The following is a summary of the “Successful Treatment of Amoxapine-Induced Intractable Seizures With Intravenous Lipid Emulsion,” published in the January 2023 issue of Emergency Medicine by Matsuoka, et al.

As a second-generation tricyclic antidepressant, amoxapine carries a higher seizure risk than other medications. In addition, amoxapine can be extremely toxic, even fatal, if given in high enough doses. Therefore, if amoxapine toxicity occurs, seizures must be stopped immediately. However, these patients frequently experience intractable seizures. We present a case of amoxapine poisoning-induced intractable seizures that responded well to intravenous lipid emulsion (ILE).

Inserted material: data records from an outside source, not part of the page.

Lemma obj_Abi_logged s o : object_ok o → logged obj_Abi s o.
Proof.
  intros Ho. apply logged_self. case_decide; [|by apply logged_ret]. case_decide; [by apply logged_ret|].
  destruct (db_ContractAbi _ _) as [abi err]. apply same_object_quiet; [done|].
  intros r s1 o1 (x & [s2 o2] & E1 & E2)%GM_bind_Ret. injection E2 as <- <- <-.
  destruct err as [err|]; [|by injection E1 as <- <- <-].
  destruct (obj_setError_run (Some (String.append "can't load abi: " err)) s o) as [e E].
  rewrite E in E1. by injection E1 as <- <- <-.
Qed.

Lemma obj_AssetData_logged s o : object_ok o → logged obj_AssetData s o.
Proof.
  intros Ho. apply logged_self. destruct (o_assetData o) as [d|] eqn:Ed; [by apply logged_ret|].
  destruct (IsAssetAccount o) eqn:Ei; [|by apply logged_ret]. cbn [negb].
  destruct (db_AssetData _ _) as [d err] eqn:Eh. apply same_object_quiet; [done|].
  intros r s1 o1 [= <- <- <-]. split; [done|]. unfold same_object. split_and!; [done..|].
  constructor; [|done..]. unfold core_of, assetData_view; simpl. unfold assetData_of.
  rewrite Ed. unfold IsAssetAccount in Ei. destruct (a_AssetHash (o_data o)) as [h|]; [|done].
  simpl in Eh. fold (addrHash o). rewrite Eh. case_decide as Hh.
  - subst. by rewrite bool_decide_true in Ei.
  - by destruct d.
Qed.

(** ** Operations of the database *)

Lemma live_none_load s a : wf s → live s a = None → load (s_trie s) a = None.
Proof.
  intros W. unfold live. destruct (s_stateObjects s !! a) as [o|] eqn:E; [|done].
  destruct (o_deleted o) eqn:Hd; [|done]. intros _. by eapply wf_deleted.
Qed.

Definition fresh_object (a : address) (b : bool) : OBJ :=
  (newObject a Account0 true) <| o_onDirty := b |>.

Lemma fetched_frame s a s' :
  fetched s a s' → env_of s' = env_of s ∧ s_logs s' = s_logs s ∧ book_of s' = book_of s ∧
  ∀ x, x ≠ a → live s' x = live s x.
Proof.
  unfold fetched. destruct (live s a) as [o|] eqn:Hl.
  - intros [P _]. split_and!; [apply P..|]. intros x.
    apply (live_put s a o s' x P). by eapply live_deleted.
  - intros (? & ? & ? & _ & Ho). split_and!; [done..|]. intros x Hx. unfold live.
    rewrite Ho. by rewrite (env_of_trie s s').
Qed.

Lemma book_of_eq s s' :
  book_of s' = book_of s → s_journal s' = s_journal s ∧
  s_validRevisions s' = s_validRevisions s ∧ s_nextRevisionId s' = s_nextRevisionId s.
Proof. by intros [= -> -> ->]. Qed.

(** The entry [createObject] journals leads back from any change to account [a]. *)
Lemma created_undo s s2 a :
  wf s → wf s2 → env_of s2 = env_of s → s_logs s2 = s_logs s →
  (∀ x, x ≠ a → live s2 x = live s x) →
  let e := match live s a with
           | None => createObjectChange a
           | Some prev => resetObjectChange prev
           end in
  entry_ok e ∧ ∃ s', undo e s2 = Ret (tt, s') ∧ s' ≈ s.
Proof.
  intros W W2 He Hl Hx. destruct (live s a) as [prev|] eqn:Ha; cbv zeta; cbn [undo entry_ok].
  - assert (Hd := live_deleted _ _ _ Ha). assert (Ho := live_assets _ _ _ W Ha).
    split; [done|]. destruct (setStateObject_becomes s2 prev Hd Ho) as (s' & E & B).
    rewrite (live_address _ _ _ W Ha) in B. eauto using becomes_back.
  - split; [done|]. eexists. split; [reflexivity|]. constructor; [done|by intros; simpl; rewrite Hl|].
    intros x. rewrite live_delete, (env_of_trie s s2) by done. case_decide; [subst|by rewrite Hx].
    by rewrite Ha, live_none_load.
Qed.

(** [createObject] makes a fresh object, and whatever is done to that object next
    is undone by the entry it journals. *)
Lemma createObject_run s a :
  wf s → ∃ s1 b, createObject a s = Ret ((fresh_object a b, live s a), s1) ∧ wf s1 ∧
    s_stateObjects s1 !! a = Some (fresh_object a b) ∧
    ∀ s2 o2, put s1 a o2 s2 → o_address o2 = a → o_deleted o2 = false → object_ok o2 → undoable s s2.
Proof.
  intros W. unfold createObject.
  destruct (getStateObject_run s a) as (s0 & E0 & F). rewrite (GM_bind_run _ _ _ _ _ E0).
  pose proof (fetched_unchanged _ _ _ W F) as [_ _ W0].
  apply fetched_frame in F as (Fe & Fl & (Fj & Fr & Fn)%book_of_eq & Fx).
  destruct (set_self_mark (on_data (λ d, d <| a_Nonce := 0 |>)) s0 (newObject a Account0 true))
    as (d & b & Hd1 & E).
  set (e := match live s a with None => _ | Some prev => _ end).
  set (s1 := s0 <| s_stateObjectsDirty := d |> <| s_journal ::= λ j, j ++ [e] |>
                <| s_stateObjects ::= <[a := fresh_object a b]> |>).
  assert (W1 : wf s1).
  { eapply (wf_put (s0 <| s_journal ::= λ j, j ++ [e] |>) a (fresh_object a b)); [| |done..|by repeat constructor].
    - apply (wf_frame s0); [auto|done..|]. by apply W0.
    - unfold put. split_and!; [done..|]. by exists b. }
  exists s1, b. split_and!.
  - unfold mbind at 1, GM_bind at 1. unfold obj_setNonce. unfold on_data in E. rewrite E. done.
  - done.
  - apply lookup_insert_eq.
  - intros s2 o2 P Ha Hd Ho. pose proof P as (Pe & Pl & (Pj & Pr & Pn)%book_of_eq & _).
    assert (W2 : wf s2) by (by eapply wf_put).
    destruct (created_undo s s2 a) as (Hok & s' & E' & Q); [done|done|by rewrite Pe|by rewrite Pl| |].
    { intros x Hx. rewrite (proj2 (live_put _ _ _ _ x P Hd) Hx).
      rewrite <- (Fx x Hx). unfold live at 1; simpl. by rewrite lookup_insert_ne. }
    constructor; [done|split; [by rewrite Pr|by rewrite Pn]|].
    exists [e], s'. split_and!; [by rewrite Pj; simpl; rewrite Fj|by apply Forall_singleton| |done].
    rewrite reverse_singleton, undo_all_cons, (GM_bind_run _ _ _ _ _ E'). done.
Qed.

Lemma GetOrNewStateObject_run s a o s1 :
  wf s → GetOrNewStateObject a s = Ret (o, s1) →
  undoable s s1 ∧ live s1 a = Some o ∧ o_address o = a.
Proof.
  intros W. unfold GetOrNewStateObject.
  destruct (getStateObject_run s a) as (s0 & E0 & F). rewrite (GM_bind_run _ _ _ _ _ E0).
  pose proof (fetched_unchanged _ _ _ W F) as U. unfold fetched in F.
  assert (W0 : wf s0) by (by apply U).
  assert (Hnew : ∀ o' s1', (('(o', _) ← createObject a; mret o') : SM OBJ) s0 = Ret (o', s1') →
            undoable s s1' ∧ live s1' a = Some o' ∧ o_address o' = a).
  { intros o' s1' E. destruct (createObject_run s0 a W0) as (s2 & b & E2 & W2 & H2 & HU).
    rewrite (GM_bind_run _ _ _ _ _ E2) in E. injection E as <- <-. split_and!; [|by unfold live; rewrite H2|done].
    eapply undoable_trans; [by apply undoable_unchanged|].
    eapply (HU _ (fresh_object a b)); [by apply put_self|done..|]. by repeat constructor. }
  destruct (live s a) as [o'|] eqn:Hl; [|apply Hnew].
  rewrite (live_deleted _ _ _ Hl). intros [= <- <-]. destruct F as [_ H].
  split_and!; [by apply undoable_unchanged| |by apply (live_address s)].
  unfold live. by rewrite H, (live_deleted _ _ _ Hl).
Qed.

Lemma write_object_undoable {A} s a (m : OM A) r s1 :
  (∀ s o, object_ok o → logged m s o) → wf s → write_object a m s = Ret (r, s1) → undoable s s1.
Proof.
  intros Hm W (o & s0 & E0 & E1)%GM_bind_Ret.
  destruct (GetOrNewStateObject_run _ _ _ _ W E0) as (U & Hl & Ha).
  eapply undoable_trans; [done|]. assert (W0 := ud_wf _ _ U).
  eapply on_object_logged; [done|by rewrite Ha| |done]. by eapply Hm, live_assets.
Qed.

Lemma read_object_undoable {A} s a d (f : OBJ → A) r s1 :
  wf s → read_object d f a s = Ret (r, s1) → undoable s s1.
Proof.
  intros W. unfold read_object. destruct (getStateObject_run s a) as (s0 & E0 & F).
  rewrite (GM_bind_run _ _ _ _ _ E0). intros [= <- <-].
  by apply undoable_unchanged, (fetched_unchanged _ a).
Qed.

(** Getters that fill the object's caches. *)
Lemma cached_read_undoable {A} s a d (m : OM A) r s1 :
  (∀ s o, object_ok o → logged m s o) → wf s →
  ((obj ← getStateObject a;
    match obj with Some o => on_object o m | None => mret d end) : SM A) s = Ret (r, s1) →
  undoable s s1.
Proof.
  intros Hm W. destruct (getStateObject_run s a) as (s0 & E0 & F).
  rewrite (GM_bind_run _ _ _ _ _ E0). pose proof (fetched_unchanged _ _ _ W F) as U.
  apply undoable_unchanged in U as U'; [|done]. assert (W0 := ud_wf _ _ U').
  destruct (live s a) as [o|] eqn:Hl; [|by intros [= <- <-]].
  unfold fetched in F. rewrite Hl in F. destruct F as [_ H].
  intros E. eapply undoable_trans; [done|]. assert (Ha := live_address _ _ _ W Hl).
  eapply on_object_logged; [done| |by eapply Hm, wf_assets|done].
  unfold live. rewrite Ha, H. by rewrite (live_deleted _ _ _ Hl).
Qed.
End Revert.

#[export] Hint Resolve
  obj_SetBalance_logged obj_AddBalance_logged obj_SubBalance_logged
  obj_setLock_logged obj_AddLockBalance_logged obj_SubLockBalance_logged
  obj_AddAssetBalance_logged obj_SubAssetBalance_logged
  obj_SetVoteList_logged obj_SetNonce_logged obj_SetCode_logged obj_SetState_logged
  obj_Code_logged obj_Abi_logged obj_GetState_logged obj_AssetData_logged : statedb.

A depressed 44-year-old woman tried to kill herself by swallowing 3.0 g of amoxapine. Her seizures persisted despite early treatment with intravenous diazepam. Both levetiracetam and phenobarbital were given, but the seizures continued. As a result, the ILE injection lasted longer than a minute. The patient’s status seizures stopped 2 minutes after the ILE was given. Within 30 minutes of receiving ILE, the seizures returned but were eliminated upon receiving ILE again.

Amoxapine poisoning is a possible indication of ILE’s usefulness. For cases of amoxapine poisoning with a high mortality rate, emergency room doctors may consider ILE as a supportive treatment option. However, careful implementation of ILE is required, including close tracking of cumulative doses and adverse effects.